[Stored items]

══════════════════════════════

Lemma suspend_state_swf t l fl sf k th :
  swf (ks k) -> threads (ks k) !! t = Some th ->
  stat_of th = RT_THREAD_READY \/ stat_of th = RT_THREAD_RUNNING ->
  match l with Some l => wait_list l | None => True end -> swf (ks (suspend_state t l fl sf k)).
Proof.
  intros [Hs Hco] Hth Hst Hl. destruct (suspend_stat_spec sf th) as [Hsu Hss].
  assert (Hni : stat_of th <> RT_THREAD_INIT) by (by destruct Hst as [-> | ->]).
  split.
  - assert (H1 : swfx (Some t) (ks (_thread_set_suspend_state t sf (on_ks (rt_sched_remove_thread t) k)))).
    { apply swfx_upd_detached; [by apply (swfx_remove None _ _ th)|]. intros th' Hth'.
      simpl in Hth'. rewrite threads_remove in Hth'. assert (th' = th) as -> by congruence.
      assert (prio_ok th) by (by eapply (sw_prio None (ks k))).
      apply prio_ok_restat; [done|]. by apply prio_ok_mask_nz. }
    assert (H2 : threads (ks (_thread_set_suspend_state t sf (on_ks (rt_sched_remove_thread t) k))) !! t
                 = Some (restat (suspend_stat sf) th)).
    { apply lookup_upd_eq. simpl. by rewrite threads_remove. }
    unfold suspend_state. destruct l as [l|].
    + by eapply enqueue_swf.
    + apply (swfx_attach t); [done|]. intros th' Hth'. rewrite H2 in Hth'. simplify_eq.
      by apply suspended_not_ready.
  - constructor; rewrite suspend_state_current; intros t'.
    + intros Hc. destruct (co_cur _ Hco t' Hc) as (th' & Hth' & H1 & H2).
      rewrite (suspend_state_thread _ _ _ _ _ th) by done. case_decide; subst; [|by eauto].
      eexists. split; [done|]. eauto with rt.
    + intros th'. rewrite (suspend_state_thread _ _ _ _ _ th) by done. case_decide; subst.
      * intros [= <-] Hr. by apply suspended_not_running in Hr.
      * apply (co_running _ Hco).
Qed.

Lemma timer_stop_ks t k th :
  threads (ks k) !! t = Some th ->
  ks (rt_sched_thread_timer_stop t k).1 = upd_thread t (with_ttmr_set false) (ks k).
Proof.
  intros Hth. unfold rt_sched_thread_timer_stop.
  assert (Hget : thr k t = th) by (by apply get_thread_lookup). rewrite Hget.
  destruct (sched_flag_ttmr_set th) eqn:E.
  - by destruct (rt_timer_stop _ _).
  - simpl. symmetry. apply (upd_thread_id _ _ _ th); [done|]. by apply with_ttmr_set_id.
Qed.
(* ===== verification/Sem.v ===== *)
(** * Semaphores ([src/rt-thread/src/ipc.c]), all but the blocking take

    [rt_sem_release] is needed by the soft timers, so it comes before [Timer];
    [_rt_sem_take], which needs the timers, is in [SemTake]. *)
From S2P Require Import Prelude Queue Object Sched TimerCore Kernel.

Definition RT_SEM_VALUE_MAX : Z := 65535.
Definition RT_IPC_CMD_RESET : Z := 1.
Definition RT_IPC_CMD_SET_VLIMIT : Z := 3.

Definition get_sem (k : kstate) (n : nat) : rt_semaphore := default (Semaphore 0 0 0) (sems k !! n).
Definition set_sem (n : nat) (f : rt_semaphore -> rt_semaphore) (k : kstate) : kstate :=
  with_sems (alter f n (sems k)) k.
Definition with_value (v : Z) (s : rt_semaphore) : rt_semaphore := Semaphore (sem_flag s) v (sem_max_value s).
Definition with_max_value (v : Z) (s : rt_semaphore) : rt_semaphore := Semaphore (sem_flag s) (sem_value s) v.

(** [_ipc_object_init]: an empty suspend list. *)
Definition _ipc_object_init (o : objref) (k : kstate) : kstate :=
  on_ks (fun s => with_tlists (qset (LSusp o) [] (tlists s)) s) k.

Definition _sem_object_init (n : nat) (value flag max_value : Z) (k : kstate) : kstate :=
  let k := _ipc_object_init (OSem n) k in
  with_sems (<[n := Semaphore (u8 flag) (u16 value) (u16 max_value)]> (sems k)) k.

Definition rt_sem_init (n : nat) (name : list Z) (value flag : Z) (k : kstate) : kstate * Z :=
  let k := on_ko (rt_object_init (KIpc (OSem n)) RT_Object_Class_Semaphore name) k in
  (_sem_object_init n value flag RT_SEM_VALUE_MAX k, RT_EOK).

Definition rt_sem_detach (n : nat) (k : kstate) : kstate * Z :=
  let k := rt_susp_list_resume_all (LSusp (OSem n)) RT_ERROR k in
  (on_ko (rt_object_detach (KIpc (OSem n))) k, RT_EOK).

(** [alloc]: the number of the semaphore at the allocated address. *)
Definition rt_sem_create (alloc : option nat) (name : list Z) (value flag : Z) (k : kstate)
    : kstate * option nat :=
  let '(o, r) := rt_object_allocate ((fun n => KIpc (OSem n)) <$> alloc) RT_Object_Class_Semaphore name (ko k) in
  let k := with_ko o k in
  match alloc with
  | None => (k, None)
  | Some n => (_sem_object_init n value flag RT_SEM_VALUE_MAX k, Some n)
  end.

Definition rt_sem_delete (n : nat) (k : kstate) : kstate * Z :=
  let k := rt_susp_list_resume_all (LSusp (OSem n)) RT_ERROR k in
  (on_ko (rt_object_delete (KIpc (OSem n))) k, RT_EOK).

Definition rt_sem_release (n : nat) (k : kstate) : outcome :=
  match susp_list k (LSusp (OSem n)) with
  | _ :: _ =>
      let '(k, _) := rt_susp_list_dequeue (LSusp (OSem n)) RT_EOK k in
      Resched k (PcRet RT_EOK [])
  | [] =>
      if sem_value (get_sem k n) <? sem_max_value (get_sem k n) then
        Done (set_sem n (fun s => with_value (u16 (sem_value s + 1)) s) k) RT_EOK []
      else Done k (- RT_EFULL) []
  end.

Definition rt_sem_control (n : nat) (cmd arg : Z) (k : kstate) : outcome :=
  if cmd =? RT_IPC_CMD_RESET then
    let k := rt_susp_list_resume_all (LSusp (OSem n)) RT_ERROR k in
    let k := set_sem n (with_value (u16 arg)) k in
    Resched k (PcRet RT_EOK [])
  else if cmd =? RT_IPC_CMD_SET_VLIMIT then
    let max_value := u16 arg in
    if (RT_SEM_VALUE_MAX <? max_value) || (max_value <? 1) then Done k (- RT_EINVAL) []
    else
      let '(k, need_schedule) :=
        if max_value <? sem_value (get_sem k n) then
          match susp_list k (LSusp (OSem n)) with
          | _ :: _ => (rt_susp_list_resume_all (LSusp (OSem n)) RT_ERROR k, true)
          | [] => (k, false)
          end
        else (k, false) in
      let k := set_sem n (with_max_value max_value) k in
      if need_schedule then Resched k (PcRet RT_EOK []) else Done k RT_EOK []
  else Done k (- RT_ERROR) [].

(** A call from a context that is not preempted at the reschedule: the timer and
    interrupt code that runs with interrupts disabled. *)
Definition run_atomic (o : outcome) : kstate * Z :=
  match o with
  | Done k rc _ => (k, rc)
  | Resched k (PcRet rc _) => (kschedule k, rc)
  | Resched k _ => (kschedule k, 0)
  | Enable k _ => (k, 0)
  end.
(** A turn takes the first due timer away; a periodic one joins the others. *)
Lemma loop_inv_turn b s l tmp t d r :
  loop_inv b s l tmp (t :: d) r -> l = THard \/ l = TSoft -> l <> tmp ->
  exists r', loop_inv b (turn_kt l tmp t s) l tmp d r'.
Proof.
  intros [Hw Hr Htmp Hok Hn Hd Hl Hp] Hlt Hne.
  destruct (tw_live _ Hw l t) as [tm Ht]; [rewrite Hr; left|].
  destruct (turn_kt_spec l tmp t s tm (d ++ r) Hw Hlt Hne Hr Htmp Ht)
    as (Hw' & Hk & Htmp' & Hx & tm' & Ht' & _ & _ & _ & _ & Hto & Hrow & _).
  set (s' := turn_kt l tmp t s) in *.
  assert (Hnin : t ∉ d ++ r).
  { pose proof (qwf_nodup _ (tw_q _ Hw) l) as Hnd. unfold row in Hr. rewrite Hr in Hnd.
    by apply NoDup_cons in Hnd as [? _]. }
  assert (Hkey : forall x, x ∈ d ++ r -> tkey b s' x = tkey b s x).
  { intros x Hin. apply tkey_ext, Hx. by intros ->. }
  assert (Hok' : trow_ok b s' (d ++ r)).
  { apply (trow_ok_ext b s).
    - intros x Hin. unfold get_timer. rewrite Hx; [done|by intros ->].
    - destruct Hok as [Hs Hb]. inversion Hs; subst. split; [done|]. intros x Hin. apply Hb. by right. }
  assert (Hper : forall x tm, x ∈ d -> timers s' !! x = Some tm -> is_periodic tm = true ->
    0 < timer_init_tick tm /\ u32 (rt_tick s' - b) + timer_init_tick tm < TICK_HALF).
  { intros x tmx Hin. rewrite Hx by (intros ->; apply Hnin, elem_of_app; by left). rewrite Hk. apply Hp. by right. }
  destruct (is_periodic tm) eqn:Eper.
  - destruct (Hp t tm) as [Hi Hb]; [left|done|done|].
    assert (Hkt : tkey b s' t = u32 (rt_tick s - b) + timer_init_tick tm).
    { unfold tkey. rewrite (get_timer_lookup _ _ tm'), Hto by done.
      pose proof (u32_range (rt_tick s - b)). rewrite TICK_HALF_val in *.
      rewrite <- (u32_small (u32 (rt_tick s - b) + timer_init_tick tm)) by lia.
      unfold u32. rewrite Zminus_mod_idemp_l, Zplus_mod_idemp_l. f_equal. lia. }
    destruct (timer_insert_split b s' t (d ++ r)) as (l1 & l2 & El & Ei & I1 & I2); [done|lia|].
    destruct (split_after d r l1 l2 (fun x => tkey b s' t < tkey b s' x)) as (r1 & -> & ->); [done| |done|].
    { intros x Hin. rewrite (Hkey x) by (apply elem_of_app; by left). assert (x ∈ t :: d) as Hin' by (by right). apply Hd in Hin'. lia. }
    exists (r1 ++ t :: l2). constructor; try done.
    + by rewrite Hrow, Ei, <- app_assoc.
    + rewrite app_assoc. split.
      * apply sorted_insert; [|done|done]. rewrite <- app_assoc. apply Hok'.
      * intros x Hin. destruct (decide (x = t)) as [->|]; [lia|]. apply Hok'. rewrite !elem_of_app, elem_of_cons in *. tauto.
    + by rewrite Hk.
    + intros x Hin. rewrite Hk, Hkey by (apply elem_of_app; by left). apply Hd. by right.
    + intros x Hin. rewrite Hk. destruct (decide (x = t)) as [->|]; [lia|].
      rewrite elem_of_app, elem_of_cons in Hin.
      assert (x ∈ r1 ++ l2) as Hin' by (rewrite elem_of_app; tauto).
      rewrite Hkey; [by apply Hl|]. apply elem_of_app. by right.
  - exists r. constructor; try done.
    + by rewrite Hk.
    + intros x Hin. rewrite Hk, Hkey by (apply elem_of_app; by left). apply Hd. by right.
    + intros x Hin. rewrite Hk, Hkey by (apply elem_of_app; by right). by apply Hl.
Qed.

══════════════════════════════

> [Exercise brief] Print exactly the lines above, starting at the line that contains "rewrite app_assoc. split." and ending with the last line of the records, both included.

> [Completed task]
    + rewrite app_assoc. split.
      * apply sorted_insert; [|done|done]. rewrite <- app_assoc. apply Hok'.
      * intros x Hin. destruct (decide (x = t)) as [->|]; [lia|]. apply Hok'. rewrite !elem_of_app, elem_of_cons in *. tauto.
    + by rewrite Hk.
    + intros x Hin. rewrite Hk, Hkey by (apply elem_of_app; by left). apply Hd. by right.
    + intros x Hin. rewrite Hk. destruct (decide (x = t)) as [->|]; [lia|].
      rewrite elem_of_app, elem_of_cons in Hin.
      assert (x ∈ r1 ++ l2) as Hin' by (rewrite elem_of_app; tauto).
      rewrite Hkey; [by apply Hl|]. apply elem_of_app. by right.
  - exists r. constructor; try done.
    + by rewrite Hk.
    + intros x Hin. rewrite Hk, Hkey by (apply elem_of_app; by left). apply Hd. by right.
    + intros x Hin. rewrite Hk, Hkey by (apply elem_of_app; by right). by apply Hl.
Qed.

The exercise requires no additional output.